Records from a data source
(** What the key does in detection mode. *)
Definition detection_key_spec (k : PUSH_KEY_TYPE_E) (s s' : WHOLE) : Prop :=
  match k with
  | NORMAL_KEY =>
      if md_busy (whole_detection s) then
        s_mode_mgr s' = s_mode_mgr s /\ sy_toy s' = sy_toy s /\
        in_phase Watching (whole_detection s') (dv_calls (sy_dev s'))
      else if switchable (s_mode_mgr s) AI_DEVICE_MODE_CHAT then device_switched AI_DEVICE_MODE_CHAT s s'
      else s' = s
  | SEQ_KEY | LONG_KEY | RELEASE_KEY => s' = s
  end.

(** The detection mode alone is awake, and only its data change. *)
Lemma cancelled_inv m t x d r e s' d' : mgr_inv (mk_sys m t x d) -> active m = Some r -> entry_at m r = Some e ->
  handle e = Some (inr DetectionMode) -> detection_awake s' (dv_calls d') ->
  mgr_inv (mk_sys m t (put_device (put_detection s' (snd x)) x) d').
Proof.
  intros [Hsh Ha] Hact He Hh Haw. cbn in Ha. rewrite Hact in Ha. destruct Ha as (Hr & e' & h & He' & Hh' & _ & Ho).
  replace e' with e in * by congruence. replace h with (inr DetectionMode : (CHAT_MODE + DEVICE_FILE)%type) in * by congruence.
  eapply switched_inv; [exact Hsh|exact Hact|exact Hr|exact He|exact Hh|]. split; [exact Haw|].
  intros [c|g] Hne; specialize (Ho _ Hne); [exact Ho|]. by destruct g.
Qed.

Lemma cancel_wp m t x d r e : mgr_inv (mk_sys m t x d) -> active m = Some r -> entry_at m r = Some e ->
  handle e = Some (inr DetectionMode) ->
  wp (detection_part unit md_cancel) (fun _ s' => mgr_inv s' /\ s_mode_mgr s' = m /\ sy_toy s' = t /\
    in_phase Watching (whole_detection s') (dv_calls (sy_dev s'))) (mk_sys m t x d).
Proof.
  intros Hinv Hact He Hh. assert (Haw : detection_awake (in_detection (snd x)) (dv_calls d)).
  { destruct Hinv as [_ Ha]. cbn in Ha. rewrite Hact in Ha. destruct Ha as (_ & e' & h & He' & Hh' & Haw & _).
    replace e' with e in * by congruence. by replace h with (inr DetectionMode : (CHAT_MODE + DEVICE_FILE)%type) in * by congruence. }
  destruct Haw as (Hwf & p & Hg & _). apply wp_detection_part. eapply wp_mono; [by apply cancel_watches|].
  intros _ [s' d'] (Hw & Hbuf & _). cbn [fst snd] in *. split_and!; [|done..].
  eapply cancelled_inv; try done. split; [unfold md_wf in *; by rewrite Hbuf|]. by exists Watching.
Qed.

(** C31. The key in detection mode: while the mode waits for the cloud or plays
    its answer, a press cancels that and the camera is watched again; otherwise
    it takes the device back to chat mode, if its sub-mode is built in. Exactly
    one mode is awake after it, and the other gestures do nothing. *)
Theorem detection_key k len (s : WHOLE) r e :
  mgr_inv s -> active (s_mode_mgr s) = Some r -> entry_at (s_mode_mgr s) r = Some e ->
  handle e = Some (inr DetectionMode) ->
  exists s', system_dispatch AI_MODE_OP_KEY (Some (DataKey k)) len s = Some (OPRT_OK, s') /\ mgr_inv s' /\
    detection_key_spec k s s'.
Proof.
  intros Hinv Hact He Hh.
  assert (Hrun : wp (system_dispatch AI_MODE_OP_KEY (Some (DataKey k)) len)
    (fun rt s' => rt = OPRT_OK /\ mgr_inv s' /\ detection_key_spec k s s') s).
  { destruct s as [m t x d]. cbn [s_mode_mgr sy_toy sy_modes] in *. unfold system_dispatch.
    wp_step. apply wp_get_mgr. rewrite Hact. do 2 wp_step. apply (wp_pure _ e); [done|]. wp_step. rewrite Hh. cbv iota.
    unfold wukong_ai_detection_key_cb. wp_step. destruct k; try by do 2 wp_step.
    wp_step. apply wp_detection_part. tm_step. cbn [fst snd].
    replace (put_device (put_detection (in_detection (snd x)) (snd x)) x) with x by by destruct x as [c []].
    unfold detection_key_spec, whole_detection. cbn [sy_modes s_mode_mgr sy_toy].
    destruct (md_busy (in_detection (snd x))).
    - eapply wp_mono; [by eapply cancel_wp|]. intros _ s' (Hi & Hm & Ht & Hw). by wp_step.
    - wp_step. apply device_switch_wp; [done|done|]. cbn [s_mode_mgr].
      intros rt s' [(-> & Hsw & Hi & Hd)|(Hne & Hsw & ->)]; do 2 wp_step; by rewrite Hsw. }
  apply wp_elim in Hrun as (rt & s' & Hr & -> & Hi & Hs). by exists s'.
Qed.

End Whole.

(** ** At concrete states *)

#[local] Existing Instance demo_config.
#[local] Instance demo_devices : ModeTable DEVICE_FILE DEVICE_STATICS := device_table true.
#[local] Instance demo_laws : @ModeLaws DEVICE_FILE DEVICE_STATICS demo_devices := device_laws true.

Definition chats_zero : CHAT_MODE -> MODE_STATICS := fun _ => statics_zero.

(** Hold mode just initialised. *)
Definition demo_sys : WHOLE :=
  mk_sys (registered true 0 0 (Some (ChatSub 0))) (mk_toy 1 0 None)
    (fun m => match m with Hold => mk_statics (mk_param false AI_CHAT_IDLE) AI_CHAT_INVALID | _ => statics_zero end,
     devices_zero) calm_device.

Lemma devices_zero_asleep h : device_asleep h devices_zero.
Proof. by destruct h. Qed.

Lemma demo_sys_inv : mgr_inv demo_sys.
Proof.
  split; [by apply registered_shape|]. cbn [active s_mode_mgr demo_sys registered]. split; [done|].
  eexists _, _. split; [done|]. split; [done|]. split; [by split_and!|].
  intros [[]|h]; try done. intros _. apply devices_zero_asleep.
Qed.

(** From hold mode to translation. *)
Lemma mode_mgr_correct_witness : exists rt s',
  run_mgr (MDevice AI_DEVICE_MODE_TRANSLATE) demo_sys = Some (rt, s') /\ mgr_inv s' /\
  rt = OPRT_OK /\ device_switched AI_DEVICE_MODE_TRANSLATE demo_sys s'.
Proof.
  destruct (mode_mgr_correct (MDevice AI_DEVICE_MODE_TRANSLATE) demo_sys demo_sys_inv) as (rt & s' & Hr & Hi & Hs); [done|].
  exists rt, s'. split; [exact Hr|]. split; [exact Hi|]. exact Hs.
Defined.

(** The detection mode is stored: the device boots into it. *)
Definition demo_off : WHOLE := mk_sys mgr_zero (mk_toy AI_DEVICE_MODE_DETECTION 3 None) (chats_zero, devices_zero) calm_device.

Lemma mode_boot_witness : exists rt s',
  wukong_ai_mode_init true demo_off = Some (rt, s') /\ mgr_inv s' /\
  booted true AI_DEVICE_MODE_DETECTION 0 (DeviceMode AI_DEVICE_MODE_DETECTION) rt s'.
Proof.
  destruct (mode_boot true demo_off) as (rt & s' & Hr & Hi & Hs); [|done..|].
  { intros [m|h]; [done|apply devices_zero_asleep]. }
  exists rt, s'. split; [exact Hr|]. split; [exact Hi|]. exact Hs.
Defined.

(** The detection mode while the cloud thinks. *)
Definition thinking : DETECTION_STATICS := mk_md (mk_param false AI_CHAT_THINK) true None 60 5 false 7.
Definition thinking_device : Device :=
  called (wukong_audio_input_wakeup_set false) (called camera_unsubscribe_md calm_device).
Definition demo_thinking : WHOLE :=
  mk_sys (registered true AI_DEVICE_MODE_DETECTION 0 (Some (DeviceMode AI_DEVICE_MODE_DETECTION)))
    (mk_toy AI_DEVICE_MODE_DETECTION 0 None) (chats_zero, put_detection thinking devices_zero) thinking_device.

Lemma thinking_phase : in_phase Thinking thinking (dv_calls thinking_device).
Proof. by split_and!. Qed.

Lemma demo_thinking_inv : mgr_inv demo_thinking.
Proof.
  split; [by apply registered_shape|]. cbn [active s_mode_mgr demo_thinking registered]. split; [done|].
  eexists _, _. split; [done|]. split; [done|]. split.
  - split; [done|]. exists Thinking. apply thinking_phase.
  - intros [m|[]]; by intros.
Qed.

Lemma detection_key_witness : exists s',
  system_dispatch true AI_MODE_OP_KEY (Some (DataKey NORMAL_KEY)) 4 demo_thinking = Some (OPRT_OK, s') /\
  mgr_inv s' /\ detection_key_spec NORMAL_KEY demo_thinking s'.
Proof.
  apply (detection_key true NORMAL_KEY 4 demo_thinking (DeviceMode AI_DEVICE_MODE_DETECTION)
    (device_entry true AI_DEVICE_MODE_DETECTION)); [apply demo_thinking_inv|reflexivity..].
Defined.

- _About this task_: Using the records above, copy word for word the line with "#[local] Instance demo_devices", the line with "Definition demo_sys : WHOLE", and every line between them.

- _Exercise output_:
#[local] Instance demo_devices : ModeTable DEVICE_FILE DEVICE_STATICS := device_table true.
#[local] Instance demo_laws : @ModeLaws DEVICE_FILE DEVICE_STATICS demo_devices := device_laws true.

Definition chats_zero : CHAT_MODE -> MODE_STATICS := fun _ => statics_zero.

(** Hold mode just initialised. *)
Definition demo_sys : WHOLE :=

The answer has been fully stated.